=== MATERIAL TO PROCESS ===

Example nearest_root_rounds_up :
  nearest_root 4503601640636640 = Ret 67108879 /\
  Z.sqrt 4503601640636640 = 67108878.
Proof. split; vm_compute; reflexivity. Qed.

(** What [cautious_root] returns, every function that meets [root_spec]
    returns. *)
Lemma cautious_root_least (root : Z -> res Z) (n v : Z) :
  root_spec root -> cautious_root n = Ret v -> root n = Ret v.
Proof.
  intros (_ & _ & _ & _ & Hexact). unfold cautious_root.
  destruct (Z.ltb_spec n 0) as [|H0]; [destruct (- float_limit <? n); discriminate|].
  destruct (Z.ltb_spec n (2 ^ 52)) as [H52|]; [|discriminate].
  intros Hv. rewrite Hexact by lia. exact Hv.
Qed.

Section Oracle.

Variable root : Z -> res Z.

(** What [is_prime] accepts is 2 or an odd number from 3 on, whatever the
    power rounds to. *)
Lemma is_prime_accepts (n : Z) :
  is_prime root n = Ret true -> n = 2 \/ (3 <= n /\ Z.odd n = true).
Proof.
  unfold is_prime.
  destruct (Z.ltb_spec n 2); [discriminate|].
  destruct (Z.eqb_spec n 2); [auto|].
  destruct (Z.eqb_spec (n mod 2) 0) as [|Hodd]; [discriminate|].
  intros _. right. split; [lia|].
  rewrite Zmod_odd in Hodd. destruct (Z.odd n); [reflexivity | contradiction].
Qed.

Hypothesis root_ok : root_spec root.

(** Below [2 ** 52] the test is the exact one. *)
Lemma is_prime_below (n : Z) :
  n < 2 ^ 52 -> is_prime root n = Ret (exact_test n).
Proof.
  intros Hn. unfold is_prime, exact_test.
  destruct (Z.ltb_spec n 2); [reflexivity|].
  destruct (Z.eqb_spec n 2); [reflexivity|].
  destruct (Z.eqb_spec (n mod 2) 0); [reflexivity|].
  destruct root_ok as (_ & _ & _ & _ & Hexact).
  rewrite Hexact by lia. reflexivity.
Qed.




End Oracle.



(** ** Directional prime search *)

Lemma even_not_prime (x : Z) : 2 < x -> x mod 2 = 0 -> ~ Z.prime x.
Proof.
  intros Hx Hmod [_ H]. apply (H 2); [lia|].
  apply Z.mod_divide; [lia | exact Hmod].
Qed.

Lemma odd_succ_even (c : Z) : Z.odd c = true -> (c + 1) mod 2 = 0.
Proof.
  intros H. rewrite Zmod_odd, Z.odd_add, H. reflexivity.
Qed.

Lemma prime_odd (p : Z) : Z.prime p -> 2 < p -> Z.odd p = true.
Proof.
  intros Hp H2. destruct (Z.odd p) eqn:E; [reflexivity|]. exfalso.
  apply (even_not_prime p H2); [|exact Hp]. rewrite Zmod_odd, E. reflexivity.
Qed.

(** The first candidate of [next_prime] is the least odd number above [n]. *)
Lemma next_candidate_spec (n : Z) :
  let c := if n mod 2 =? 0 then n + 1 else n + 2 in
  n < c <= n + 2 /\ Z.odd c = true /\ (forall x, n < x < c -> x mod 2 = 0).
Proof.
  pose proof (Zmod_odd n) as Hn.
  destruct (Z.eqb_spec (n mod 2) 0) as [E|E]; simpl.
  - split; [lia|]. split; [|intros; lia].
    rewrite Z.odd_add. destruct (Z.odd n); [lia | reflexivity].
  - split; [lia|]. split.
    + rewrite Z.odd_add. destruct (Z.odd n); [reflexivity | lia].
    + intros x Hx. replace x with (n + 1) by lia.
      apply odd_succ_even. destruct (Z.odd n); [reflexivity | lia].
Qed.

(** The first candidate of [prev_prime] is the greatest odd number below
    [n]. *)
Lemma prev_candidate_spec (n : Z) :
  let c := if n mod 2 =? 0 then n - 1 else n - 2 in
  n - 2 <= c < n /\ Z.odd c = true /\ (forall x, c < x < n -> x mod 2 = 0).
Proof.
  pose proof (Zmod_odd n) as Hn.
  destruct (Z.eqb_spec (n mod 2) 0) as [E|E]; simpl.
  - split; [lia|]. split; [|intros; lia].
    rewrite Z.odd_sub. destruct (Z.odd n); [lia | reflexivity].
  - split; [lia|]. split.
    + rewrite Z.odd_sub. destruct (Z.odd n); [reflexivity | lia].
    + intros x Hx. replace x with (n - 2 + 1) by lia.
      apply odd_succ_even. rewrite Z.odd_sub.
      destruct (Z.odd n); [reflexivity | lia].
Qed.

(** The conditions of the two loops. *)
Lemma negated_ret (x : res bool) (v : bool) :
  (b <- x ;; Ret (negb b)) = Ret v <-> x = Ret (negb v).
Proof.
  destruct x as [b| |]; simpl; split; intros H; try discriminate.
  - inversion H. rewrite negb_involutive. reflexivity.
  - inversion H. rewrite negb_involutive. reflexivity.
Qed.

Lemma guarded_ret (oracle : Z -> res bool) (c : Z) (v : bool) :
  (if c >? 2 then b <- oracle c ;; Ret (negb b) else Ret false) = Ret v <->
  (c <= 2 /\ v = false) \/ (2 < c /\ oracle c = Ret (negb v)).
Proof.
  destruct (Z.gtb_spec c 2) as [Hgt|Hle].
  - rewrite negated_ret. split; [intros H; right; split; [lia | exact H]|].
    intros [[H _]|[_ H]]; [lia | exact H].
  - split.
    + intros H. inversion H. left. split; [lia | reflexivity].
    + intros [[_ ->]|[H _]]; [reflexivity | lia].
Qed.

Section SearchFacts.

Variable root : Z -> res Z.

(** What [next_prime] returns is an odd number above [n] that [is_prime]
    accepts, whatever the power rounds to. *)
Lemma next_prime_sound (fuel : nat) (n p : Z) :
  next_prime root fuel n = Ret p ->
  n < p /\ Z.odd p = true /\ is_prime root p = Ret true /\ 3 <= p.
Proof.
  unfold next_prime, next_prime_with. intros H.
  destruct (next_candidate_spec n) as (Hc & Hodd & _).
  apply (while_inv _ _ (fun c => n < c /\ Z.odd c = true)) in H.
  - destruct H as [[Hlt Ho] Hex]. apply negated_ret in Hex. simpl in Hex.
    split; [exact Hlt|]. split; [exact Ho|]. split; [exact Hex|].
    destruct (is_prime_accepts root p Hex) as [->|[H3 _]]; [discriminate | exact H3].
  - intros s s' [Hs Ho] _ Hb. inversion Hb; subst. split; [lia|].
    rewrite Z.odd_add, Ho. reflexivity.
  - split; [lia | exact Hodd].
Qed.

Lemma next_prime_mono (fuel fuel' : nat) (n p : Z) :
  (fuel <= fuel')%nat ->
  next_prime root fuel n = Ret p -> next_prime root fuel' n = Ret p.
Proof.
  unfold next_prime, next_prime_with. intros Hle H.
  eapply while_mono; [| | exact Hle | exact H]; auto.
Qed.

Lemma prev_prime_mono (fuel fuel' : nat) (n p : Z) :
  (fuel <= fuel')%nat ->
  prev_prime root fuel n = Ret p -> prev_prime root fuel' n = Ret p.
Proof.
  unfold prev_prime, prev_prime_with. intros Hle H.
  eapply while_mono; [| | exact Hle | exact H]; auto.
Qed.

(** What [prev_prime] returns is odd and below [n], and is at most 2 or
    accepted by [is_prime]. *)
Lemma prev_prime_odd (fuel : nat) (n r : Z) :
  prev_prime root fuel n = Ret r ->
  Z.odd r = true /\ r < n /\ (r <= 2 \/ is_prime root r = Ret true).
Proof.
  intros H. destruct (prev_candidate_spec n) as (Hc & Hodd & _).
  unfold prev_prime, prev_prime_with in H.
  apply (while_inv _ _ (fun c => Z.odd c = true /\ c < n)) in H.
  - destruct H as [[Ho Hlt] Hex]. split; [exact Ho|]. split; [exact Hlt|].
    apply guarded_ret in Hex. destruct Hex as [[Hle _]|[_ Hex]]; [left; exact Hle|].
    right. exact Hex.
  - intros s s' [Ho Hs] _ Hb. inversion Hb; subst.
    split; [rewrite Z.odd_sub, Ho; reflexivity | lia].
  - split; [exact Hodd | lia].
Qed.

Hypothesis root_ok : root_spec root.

===
=== MATERIAL TO PROCESS ===

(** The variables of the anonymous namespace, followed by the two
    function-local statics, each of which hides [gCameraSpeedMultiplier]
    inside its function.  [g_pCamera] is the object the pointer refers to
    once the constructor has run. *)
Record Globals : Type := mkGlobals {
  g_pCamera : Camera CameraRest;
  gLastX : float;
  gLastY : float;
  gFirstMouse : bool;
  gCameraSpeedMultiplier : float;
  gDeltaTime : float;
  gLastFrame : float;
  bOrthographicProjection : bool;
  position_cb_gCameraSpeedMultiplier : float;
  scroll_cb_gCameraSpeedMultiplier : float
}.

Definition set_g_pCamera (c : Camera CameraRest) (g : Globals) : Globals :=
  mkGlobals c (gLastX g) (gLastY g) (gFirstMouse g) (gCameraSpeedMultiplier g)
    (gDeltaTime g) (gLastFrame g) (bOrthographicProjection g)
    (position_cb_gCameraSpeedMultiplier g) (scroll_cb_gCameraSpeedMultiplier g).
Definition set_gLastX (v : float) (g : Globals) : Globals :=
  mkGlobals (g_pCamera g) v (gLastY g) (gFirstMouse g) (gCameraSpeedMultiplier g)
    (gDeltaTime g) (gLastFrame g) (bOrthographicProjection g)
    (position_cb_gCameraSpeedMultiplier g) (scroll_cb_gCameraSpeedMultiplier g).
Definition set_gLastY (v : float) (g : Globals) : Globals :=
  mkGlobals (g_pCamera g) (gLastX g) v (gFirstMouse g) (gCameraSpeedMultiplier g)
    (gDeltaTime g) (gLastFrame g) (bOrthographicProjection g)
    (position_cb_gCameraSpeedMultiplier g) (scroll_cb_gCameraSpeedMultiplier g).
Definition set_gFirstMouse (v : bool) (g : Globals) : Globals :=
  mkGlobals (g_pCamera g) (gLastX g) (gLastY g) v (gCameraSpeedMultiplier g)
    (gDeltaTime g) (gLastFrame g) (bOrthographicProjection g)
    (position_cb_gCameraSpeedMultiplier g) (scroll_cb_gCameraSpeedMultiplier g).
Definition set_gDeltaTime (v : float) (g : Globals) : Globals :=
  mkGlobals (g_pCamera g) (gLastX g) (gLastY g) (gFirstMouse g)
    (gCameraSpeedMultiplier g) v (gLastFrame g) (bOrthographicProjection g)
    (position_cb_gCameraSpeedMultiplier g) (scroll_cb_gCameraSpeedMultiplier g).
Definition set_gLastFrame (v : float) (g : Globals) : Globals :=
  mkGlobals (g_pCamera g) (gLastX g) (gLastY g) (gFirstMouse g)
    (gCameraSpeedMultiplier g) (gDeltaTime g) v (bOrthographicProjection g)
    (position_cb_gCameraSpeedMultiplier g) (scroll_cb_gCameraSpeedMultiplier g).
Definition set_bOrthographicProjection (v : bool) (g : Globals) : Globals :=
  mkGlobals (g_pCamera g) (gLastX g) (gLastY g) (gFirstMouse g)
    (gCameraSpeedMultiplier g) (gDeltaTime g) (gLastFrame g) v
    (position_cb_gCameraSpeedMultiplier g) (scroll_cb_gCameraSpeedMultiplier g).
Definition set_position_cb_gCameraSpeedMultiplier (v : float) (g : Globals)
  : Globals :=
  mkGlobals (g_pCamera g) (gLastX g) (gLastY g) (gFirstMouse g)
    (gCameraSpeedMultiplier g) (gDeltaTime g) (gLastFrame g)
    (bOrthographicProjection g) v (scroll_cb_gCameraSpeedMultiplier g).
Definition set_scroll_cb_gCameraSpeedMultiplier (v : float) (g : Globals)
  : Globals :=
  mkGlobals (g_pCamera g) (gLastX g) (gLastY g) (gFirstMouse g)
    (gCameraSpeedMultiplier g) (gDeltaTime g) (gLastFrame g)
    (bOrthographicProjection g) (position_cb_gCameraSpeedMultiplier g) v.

===

Write out exactly the lines above from the line with "(** What [is_prime]" through the line with "destruct (Z.eqb_spec (n mod 2) 0) as [|Hodd];", both of them included, and leave out all other lines.

(** What [is_prime] accepts is 2 or an odd number from 3 on, whatever the
    power rounds to. *)
Lemma is_prime_accepts (n : Z) :
  is_prime root n = Ret true -> n = 2 \/ (3 <= n /\ Z.odd n = true).
Proof.
  unfold is_prime.
  destruct (Z.ltb_spec n 2); [discriminate|].
  destruct (Z.eqb_spec n 2); [auto|].
  destruct (Z.eqb_spec (n mod 2) 0) as [|Hodd]; [discriminate|].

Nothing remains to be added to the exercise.